**MATERIAL SUPPLIED:**
(* ===== verification/NodeWitness.v ===== *)
(** The node's theorems at work: each one applied to the small fleet of [NodeDemo], its
    hypotheses computed. *)
From S2P Require Import Prelude Time Contracts Quorum CaseState Replay Budget Journal MemoryJournal Queue Crypto.
From S2P Require Import Codec WireDemo Manifest ManifestSign Radio Channel NodeConfig NodeSchedule NodeState NodeFrames.
From S2P Require Import NodeLoop NodeSteps NodeProofs NodeMain NodeDemo NodeAir NodeVotes NodeEpoch NodeTiming.

#[local] Existing Instances toy_digest toy_ed25519 clear_aead wide_serde memory_journal leaping_host wide_serde_laws toy_ed25519_laws clear_aead_laws.

Definition first_round : RoundId.t := RoundId.new 0 0.
Definition second_vote : bytes := vote_of 3 1 first_round.
(** What is in a frame. *)
Definition inside (s : Setup.t) (frame : bytes) : CompactEnvelope.t :=
  match opened s frame with
  | Some (_, _, received) => SignedCompactEnvelope.envelope received
  | None => CompactEnvelope.mk 0 0 0 [] 0 0 0 0 0 [] RoundId.none
  end.
(** Being genuine, decided. *)
Definition is_genuine (s : Setup.t) (frame : bytes) (a q : Z) : bool :=
  match opened s frame with
  | None => false
  | Some (author, sequence, received) =>
      let e := SignedCompactEnvelope.envelope received in
      (author =? a) && (sequence =? q) && same_subject s e && (CompactEnvelope.author_index e =? a)
      && (CompactEnvelope.sequence e =? q)
      && match Setup.keyring s !! Z.to_nat a with
         | None => false
         | Some key => is_ok (SignedCompactEnvelope.verify received key (Subject.content_hash (Setup.subject s)))
         end
  end.
Lemma genuine_here s frame a q : is_genuine s frame a q = true -> genuine s frame a q (inside s frame).
Proof.
  unfold is_genuine, genuine, inside. destruct (opened s frame) as [[[author sequence] received]|]; [|done]. cbv zeta.
  rewrite !andb_true_iff, !Z.eqb_eq. intros [[[[[-> ->] Hsame] Ha] Hq] Hk].
  destruct (Setup.keyring s !! Z.to_nat a) as [key|] eqn:Hkey; [|done]. exists received, key. split_and!; try done.
  by destruct (SignedCompactEnvelope.verify _ _ _) as [[]|].
Qed.
Lemma demo_setup_ok : setup_ok (demo_setup 3 0).
Proof. split; vm_compute; [reflexivity..|split; congruence|congruence]. Qed.

Lemma endorsement_needs_signed_votes_witness :
  let s := demo_setup 3 0 in let n := (run_turns s 8 100 (start s MemoryJournal.default_ (demo_tape 18))).1 in
  endorsed s (Node.case n) = true
  /\ exists X : gset str, min_signers (Setup.policy s) <= Z.of_nat (size X)
       /\ forall name, name ∈ X -> exists author frame, name = Setup.member_id s author /\ signed_support s frame author.
Proof.
  intros s n. pose proof (endorsement_needs_signed_votes s 8 100 MemoryJournal.default_ (demo_tape 18)) as Hall.
  cbv zeta in Hall. fold n in Hall. destruct Hall as (_ & _ & Hx).
  assert (endorsed s (Node.case n) = true) as He by (vm_compute; reflexivity). split; [exact He|].
  destruct (Hx He) as (X & _ & Hm & _ & Hs). exists X. by split.
Defined.

Lemma a_frame_is_read_once_witness :
  let s := demo_setup 3 0 in
  let n := demo_start 3 0 MemoryJournal.default_ [delivery second_vote; None; None; delivery second_vote] in
  let later := (run_turns s 2 2 (hear s 2 0 n).1).1 in
  delivers later second_vote
  /\ let '(after, outcome) := hear s 2 0 later in
     outcome = Err Continue
     /\ exists second, after
        = Node.set_log (Node.log later ++ [(Some second, LReplayDropped)])
            (Node.set_reads (S (Node.reads later))
              (Node.set_meter (Meter.bump (Node.meter later) Meter.ReplaysDropped)
                (Node.set_radio (radio_poll (Node.radio later)).1 later))).
Proof.
  intros s n later. pose proof (a_frame_is_read_once s 1 2 0 0 second_vote second_vote 1 0 (inside s second_vote) n) as Hall.
  cbv zeta in Hall. fold later in Hall.
  assert (delivers later second_vote) as Hd by (eexists; split; vm_compute; reflexivity). split; [exact Hd|].
  apply Hall; [| | | | |exact Hd].
  - apply genuine_here. vm_compute. reflexivity.
  - vm_compute. reflexivity.
  - apply windows_sound_start.
  - eexists; split; vm_compute; reflexivity.
  - vm_compute. reflexivity.
Defined.

Lemma node_holds_no_more_than_its_fleet_witness :
  let s := demo_setup 3 0 in let n := (run_turns s 8 100 (start s MemoryJournal.default_ (demo_tape 18))).1 in
  let fleet := Options.fleet (Setup.options s) in
  len (Node.evidence n) <= 4 /\ Z.of_nat (size (Node.early n)) <= fleet /\ len (Case.binding (Node.case n)) <= fleet
  /\ size (Node.foreign n) = 1%nat /\ len (Case.binding (Node.case n)) = 3.
Proof.
  intros s n fleet. pose proof (node_holds_no_more_than_its_fleet s 8 100 MemoryJournal.default_ (demo_tape 18) demo_setup_ok wide_serde_author) as Hall.
  cbv zeta in Hall. fold n fleet in Hall. destruct Hall as (He & _ & Hy & _ & _ & _ & _ & _ & Hb).
  split; [exact He|]. split; [exact Hy|]. split; [exact Hb|]. split; vm_compute; reflexivity.
Defined.

(** ** A vote, over two lives of the process *)

Lemma built_here {J R} (x : Node.t J R * result Stop (result BuildError bytes)) :
  match x.2 with Ok (Ok _) => true | _ => false end = true -> x = (x.1, Ok (Ok (built x))).
Proof. by destruct x as [n [[]|]]. Qed.
Definition fresh_node : Node.t MemoryJournal.t Tape.t := demo_start 3 0 MemoryJournal.default_ [].
Lemma vote_is_cast_once_witness :
  let s := demo_setup 3 0 in
  let n1 := (build s BindingSupport Heard.none first_round fresh_node).1 in
  let frame := built (build s BindingSupport Heard.none first_round fresh_node) in
  let n2 := (run_turns s 8 20 (start s (Node.journal n1) (Tape.mk [delivery second_vote] []))).1 in
  len frame = 140 /\ build s BindingSupport everyone first_round n2 = (n2, Ok (Ok frame)).
Proof.
  intros s n1 frame n2. split; [vm_compute; reflexivity|].
  pose proof (vote_is_cast_once (R:=Tape.t) s Heard.none everyone first_round first_round fresh_node n1 n2 frame) as Hall.
  apply Hall; [discriminate|vm_compute; reflexivity|vm_compute; reflexivity| |].
  - apply built_here. vm_compute. reflexivity.
  - apply rtc_once, (life_run (R:=Tape.t) s (Node.journal n1) (Tape.mk [delivery second_vote] []) n2), run_turns_acts.
Defined.

Lemma demo_fellows i : 0 <= i < 3 -> fellows (demo_setup 3 0) (demo_setup 3 i).
Proof. intros Hi. split; [..|vm_compute; split; congruence]; reflexivity. Qed.
Lemma built_frame_is_heard_witness :
  let s := demo_setup 3 0 in let s' := demo_setup 3 1 in
  let frame := built (build s BindingSupport Heard.none first_round fresh_node) in
  let m := (run_turns s' 2 30 (demo_start 3 1 MemoryJournal.default_ [])).1 in
  exists q e m' learned, genuine s' frame (Setup.index s) q e /\ admit_frame s' frame m = (m', Ok learned)
    /\ AdmittedFrame.round learned = first_round /\ AdmittedFrame.binding_from learned = Some (Setup.index s).
Proof.
  intros s s' frame m.
  pose proof (built_frame_is_heard (J:=MemoryJournal.t) (R:=Tape.t) s s' BindingSupport Heard.none first_round fresh_node
    (build s BindingSupport Heard.none first_round fresh_node).1 m frame) as Hall.
  destruct Hall as (q & e & m' & learned & _ & _ & Hg & Hadm & _ & Hr & _ & _ & Hcase).
  - by apply demo_fellows.
  - reflexivity.
  - reflexivity.
  - intros q Hq. vm_compute in Hq. assert (q = 0) as -> by congruence. width. lia.
  - vm_compute. reflexivity.
  - apply built_here. vm_compute. reflexivity.
  - exists q, e, m', learned. split; [exact Hg|]. split; [exact Hadm|]. split; [exact Hr|].
    rewrite bool_decide_eq_true_2 in Hcase by done.
    match type of Hcase with match ?x with _ => _ end => assert (is_ok x = true) as Hok by (vm_compute; reflexivity); revert Hcase Hok; generalize x end.
    intros [case|err] Hcase Hok; [exact (proj2 Hcase)|discriminate].
Defined.

(** ** A round *)

Lemma opening_names_its_round_witness :
  let s := demo_setup 3 0 in let s' := demo_setup 3 2 in
  let frame := built (build_trigger s first_round fresh_node) in
  len frame = 140 /\ (trigger_round s' frame fresh_node).2 = Ok (Some (RoundId.new (Setup.index s) 0, Setup.index s, 0)).
Proof.
  intros s s' frame. split; [vm_compute; reflexivity|].
  destruct (opening_names_its_round (J:=MemoryJournal.t) (R:=Tape.t) s s' fresh_node (build_trigger s first_round fresh_node).1 fresh_node 0 frame)
    as [Hopen _].
  - by apply demo_fellows.
  - vm_compute. reflexivity.
  - width. lia.
  - apply (built_here (build_trigger s (RoundId.new (author_of (Setup.index s)) 0) fresh_node)). vm_compute. reflexivity.
  - exact Hopen.
Defined.

(** A vote, heard by a node that has heard a later frame of its author before it was
    restarted. *)
Definition remembering : MemoryJournal.t := (MemoryJournal.mark_seen MemoryJournal.default_ 1 5).1.
Lemma restart_forfeits_a_resent_vote_witness :
  let s := demo_setup 3 0 in
  let n := (run_turns s 2 3 (start s remembering (Tape.mk [None; None; None; delivery second_vote] []))).1 in
  ReplayWindow.seen (ReplayWindow.mark ReplayWindow.new 5) 0 = false
  /\ is_replay second_vote (Node.windows n) = true
  /\ let '(n', outcome) := hear s 2 0 n in outcome = Err Continue /\ Node.case n' = Node.case n /\ Node.early n' = Node.early n.
Proof.
  intros s n. pose proof (restart_forfeits_a_resent_vote s 1 3 0 remembering (Tape.mk [None; None; None; delivery second_vote] []) second_vote 1 0 5) as Hall.
  cbv zeta in Hall. fold n in Hall. destruct Hall as (H1' & H2' & H3').
  - vm_compute. split; congruence.
  - vm_compute. congruence.
  - vm_compute. reflexivity.
  - vm_compute. reflexivity.
  - lia.
  - split; [apply H1'; unfold REPLAY_WINDOW; lia|]. split; [exact H2'|]. apply H3'. eexists; split; vm_compute; reflexivity.
Defined.

(** ** Timing *)

(** The second member's vote, ending exactly when its slot lets it. *)
Definition due_then (k : Z) : Z :=
  let o := Setup.options (demo_setup 3 2) in
  from_millis (due_ms o (Clk.reading (Node.clock fresh_node) 0) 1 2 k)
  + from_millis (Clk.wall_ms (Node.clock fresh_node) (airtime_ms (len second_vote))).
Lemma late_joiner_finds_the_anchor_witness :
  let s := demo_setup 3 2 in let n := demo_start 3 2 MemoryJournal.default_ [] in
  let anchor := instant (Node.reads n) - due_then 1 in
  let window := from_millis (Clk.wall_ms (Node.clock n) (Options.stage_window_s (Setup.options s) * 1000)) in
  exists n' late, late_anchor s second_vote n = (n', Ok (Some late)) /\ LateAnchor.author late = 1
    /\ anchor + 1 * window + 0 - from_millis 1 <= LateAnchor.origin late <= anchor + 1 * window + 0.
Proof.
  intros s n anchor window.
  destruct (late_joiner_finds_the_anchor s n second_vote 1 0 1 anchor 0 2 (inside s second_vote)) as (n' & late & Hl & Ha & _ & _ & Ho).
  - vm_compute. reflexivity.
  - vm_compute. congruence.
  - vm_compute. split; congruence.
  - vm_compute. congruence.
  - apply genuine_here. vm_compute. reflexivity.
  - vm_compute. reflexivity.
  - vm_compute. reflexivity.
  - vm_compute. reflexivity.
  - exists n', late. split; [exact Hl|]. split; [exact Ha|exact Ho].
Defined.

Lemma honest_timing_never_disagrees_witness :
  let s := demo_setup 3 2 in let n := demo_start 3 2 MemoryJournal.default_ [] in
  let learned := match (admit_frame s second_vote n).2 with Ok learned => learned | Err _ => AdmittedFrame.default end in
  let anchor := instant (S (S (Node.reads n))) - due_then 3 - from_millis 2 in
  (by_timing s anchor learned 1 (len second_vote) n).2 = Ok false.
Proof.
  intros s n learned anchor.
  apply (honest_timing_never_disagrees s n learned 1 3 anchor (from_millis 2) (len second_vote) 2).
  - vm_compute. congruence.
  - vm_compute. split; congruence.
  - vm_compute. split; congruence.
  - lia.
  - vm_compute. split; congruence.
  - vm_compute. reflexivity.
  - lia.
  - vm_compute. reflexivity.
  - vm_compute. split; congruence.
Defined.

**WHAT YOU SHOULD DO:**
Give back exactly the lines above, from the line containing "(build s BindingSupport Heard.none first_round fresh_node).1 m" through the line containing "as [Hopen _].", with both end lines and nothing more.

**EXERCISE SOLUTION:**
    (build s BindingSupport Heard.none first_round fresh_node).1 m frame) as Hall.
  destruct Hall as (q & e & m' & learned & _ & _ & Hg & Hadm & _ & Hr & _ & _ & Hcase).
  - by apply demo_fellows.
  - reflexivity.
  - reflexivity.
  - intros q Hq. vm_compute in Hq. assert (q = 0) as -> by congruence. width. lia.
  - vm_compute. reflexivity.
  - apply built_here. vm_compute. reflexivity.
  - exists q, e, m', learned. split; [exact Hg|]. split; [exact Hadm|]. split; [exact Hr|].
    rewrite bool_decide_eq_true_2 in Hcase by done.
    match type of Hcase with match ?x with _ => _ end => assert (is_ok x = true) as Hok by (vm_compute; reflexivity); revert Hcase Hok; generalize x end.
    intros [case|err] Hcase Hok; [exact (proj2 Hcase)|discriminate].
Defined.

(** ** A round *)

Lemma opening_names_its_round_witness :
  let s := demo_setup 3 0 in let s' := demo_setup 3 2 in
  let frame := built (build_trigger s first_round fresh_node) in
  len frame = 140 /\ (trigger_round s' frame fresh_node).2 = Ok (Some (RoundId.new (Setup.index s) 0, Setup.index s, 0)).
Proof.
  intros s s' frame. split; [vm_compute; reflexivity|].
  destruct (opening_names_its_round (J:=MemoryJournal.t) (R:=Tape.t) s s' fresh_node (build_trigger s first_round fresh_node).1 fresh_node 0 frame)
    as [Hopen _].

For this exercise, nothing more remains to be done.